According to a relatively new study, having a baby changes a man’s brain.
“Dad brain” is a real thing, and a new study is breaking down how a man’s brain goes through hormonal changes once they have a child. The new study, published in the journal Cerebral Cortex, outlined how a man becoming a father transforms their brain: it literally shrinks. Slightly.
“Across the board, we found similar reductions in gray matter, sort of suggesting that the brain was becoming more streamlined and possibly more efficient over that transition to first-time parenthood in the fathers,” said Darby Saxbe, Ph.D., a professor of psychology at the University of Southern California, who was also one of the lead researchers in the study, Fatherly reports.
In addition, fathers undergo other changes like their testosterone levels dropping and their bodies producing oxytocin and prolactin, which are considered “feel good” or “nurturing hormones.”
The study analyzed the brains of 57 men who were, on average, in their mid-30s. Twenty expecting fathers were from the U.S., 20 were from Spain, and 17 were childless men from Spain. Some had their brains scanned before their partners got pregnant and about three months after their partners gave birth.

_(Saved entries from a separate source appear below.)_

(** * The cache is transparent *)

Section Transparent.
Context (string_capacity : string → Z) (notes_capacity : list string → Z).
Context (sizeof_Entry sizeof_string : Z).
Abbreviation put_ := (put string_capacity notes_capacity sizeof_Entry sizeof_string).
Abbreviation compile_ := (compile string_capacity notes_capacity sizeof_Entry sizeof_string).
Abbreviation compileFast_ :=
  (compileFast string_capacity notes_capacity sizeof_Entry sizeof_string).
(** The catalogs the compiler is used with. *)
Context (used : Catalog → Prop).

(** A call of the compiler. *)
Inductive compiler_step : CompilationCache → CompilationCache → Prop :=
  | step_compile c source catalog useCache :
      used catalog → compiler_step c (compile_ c source catalog useCache).1
  | step_compileFast c source catalog useCache :
      used catalog → compiler_step c (compileFast_ c source catalog useCache).1
  | step_clearCache c : compiler_step c (clearCache c)
  | step_resetStats c : compiler_step c (resetCacheStats c).

Definition compiler_reachable (maxEntries maxBytes : Z) (c : CompilationCache) : Prop :=
  rtc compiler_step (newCache maxEntries maxBytes) c.

(** What is stored was compiled. *)
Definition compiled_entry (e : Entry) : Prop :=
  ∃ catalog res, used catalog ∧ schemaFingerprint_ catalog = e_schemaFingerprint e ∧
    compileUncached (e_source e) catalog = Ok (res, e_value e) ∧ cr_cacheable res = true.

Definition compiler_ok (c : CompilationCache) : Prop :=
  cache_ok c ∧ Forall compiled_entry (contents c).

Lemma lookup_ok c source catalog useCache :
  compiler_ok c →
  let '(c', r) := lookup c source catalog useCache in
  compiler_ok c' ∧ match r with
                   | Some v => ∃ e, compiled_entry e ∧ e_source e = source ∧ e_value e = v ∧
                                    e_schemaFingerprint e = schemaFingerprint_ catalog
                   | None => True
                   end.
Proof.
  intros [Hok Hent]. unfold lookup. destruct useCache; [|done].
  pose proof (get_ok c source (schemaFingerprint_ catalog) Hok) as H.
  destruct (get c source (schemaFingerprint_ catalog)) as [c' r]. destruct H as (Hok' & -> & Hc).
  assert (Forall compiled_entry (contents c')) as Hent'.
  { rewrite Hc. unfold spec_get. destruct (lookup_key _ _) as [e|] eqn:E; [|done].
    apply lookup_key_Some in E as [E _]. rewrite Forall_forall in *. intros x Hx.
    apply elem_of_cons in Hx as [->|Hx]; [auto|]. apply others_elem in Hx as [Hx _]. auto. }
  split; [done|]. destruct (lookup_key _ _) as [e|] eqn:E; cbn; [|done].
  apply lookup_key_Some in E as [E [= Hs Hf]]. rewrite Forall_forall in Hent. eauto 10.
Qed.

Lemma recent_elem n b l x : x ∈ recent n b l → x ∈ l.
Proof.
  revert n b. induction l as [|e l IH]; intros n b; [done|]. cbn.
  destruct (_ || _); [by intros H%not_elem_of_nil|].
  intros [->|H]%elem_of_cons; [apply list_elem_of_here|].
  by apply list_elem_of_further, (IH _ _ H).
Qed.

Lemma put_compiler_ok c source catalog res value :
  compiler_ok c → used catalog → compileUncached source catalog = Ok (res, value) →
  cr_cacheable res = true →
  ∃ c', put_ c source (schemaFingerprint_ catalog) value = Some c' ∧ compiler_ok c'.
Proof.
  intros [Hok Hent] Hu Hcomp Hca.
  destruct (put_ok string_capacity notes_capacity sizeof_Entry sizeof_string c source
              (schemaFingerprint_ catalog) value Hok) as (c' & Hp & Hok' & Hc & _).
  exists c'. split; [done|]. split; [done|]. rewrite Hc. unfold spec_put.
  assert (∀ k, Forall compiled_entry (others k (contents c))) as Hoth.
  { intros k. rewrite Forall_forall in *. intros x Hx. apply others_elem in Hx as [Hx _]. auto. }
  destruct (_ || _); [done|]. destruct (_ <? _); [apply Hoth|].
  apply Forall_forall. intros x Hx. apply recent_elem in Hx.
  apply elem_of_cons in Hx as [->|Hx].
  - exists catalog, res. by cbn.
  - pose proof (Hoth (key (new_entry string_capacity notes_capacity sizeof_Entry sizeof_string
      source (schemaFingerprint_ catalog) value))) as H. rewrite Forall_forall in H. auto.
Qed.

(** Catalogs with one fingerprint have the same tables. *)
Definition fingerprints_distinguish : Prop :=
  ∀ c1 c2, used c1 → used c2 → schemaFingerprint_ c1 = schemaFingerprint_ c2 →
  tables c1 = tables c2.

Lemma hit_is_uncached e source catalog :
  fingerprints_distinguish → used catalog → compiled_entry e → e_source e = source →
  e_schemaFingerprint e = schemaFingerprint_ catalog →
  ∃ res, compileUncached source catalog = Ok (res, e_value e) ∧ cr_cacheable res = true.
Proof.
  intros Hd Hu (catalog' & res & Hu' & Hf & Hc & Hca) <- Hf'. exists res.
  rewrite (compileUncached_tables _ catalog catalog'); [done|]. apply Hd; congruence.
Qed.

(** What a request may be answered, and that it leaves the cache in order. *)
Lemma compileFast_ok c source catalog useCache :
  fingerprints_distinguish → used catalog → compiler_ok c →
  let '(c', r) := compileFast_ c source catalog useCache in
  compiler_ok c' ∧
  match r with
  | Ok fast => ∃ res, compileUncached source catalog = Ok (res, fr_output fast) ∧
                      cr_cacheable res = fr_cacheable fast
  | Err e => compileUncached source catalog = Err e
  end.
Proof.
  intros Hd Hu Hok. unfold compileFast.
  pose proof (lookup_ok c source catalog useCache Hok) as Hl.
  destruct (lookup c source catalog useCache) as [c1 [v|]]; destruct Hl as [Hok1 Hl].
  - destruct Hl as (e & He & Hs & <- & Hf). split; [done|]. cbn.
    by apply hit_is_uncached.
  - destruct (compileUncached source catalog) as [[res value]|e] eqn:Hc; [|done].
    destruct (useCache && cr_cacheable res) eqn:Hca; [|cbn; eauto].
    apply andb_prop in Hca as [_ Hca].
    destruct (put_compiler_ok c1 source catalog res value) as (c2 & -> & Hok2); [done..|].
    cbn. eauto.
Qed.

(** The texts of the statements of a result. *)
Definition texts (res : CompilationResult) : list (string * list string) :=
  map (λ st, (cmp_sql st, cmp_notes st)) (cr_statements res).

“In both samples of fathers, we found that there was volume reduction in the cortical area of the brain,” Saxbe says, Fatherly reports. “Much like at other critical windows in the lifespan, when we consolidate and prune, the brain becomes more streamlined or more efficient.” While the changes in men’s brains are similar to what happens for mothers, expecting women also experience changes in their subcortical brain areas, which are responsible for instinct, emotion, and fear.
“The cortex is the latest-evolving part of the brain that is involved in attention, planning, and executive functioning and is more unique to humans,” Saxbe told USC News. “The subcortical regions (below the cortex) are the more basic brain structures that you see in animals, involved in reward, threat, and salience detection. In moms we see both subcortical and cortical changes … in dads we just saw cortical changes. It’s too soon to speculate with such a small sample but it might suggest more higher-order processing involved in fatherhood specifically.”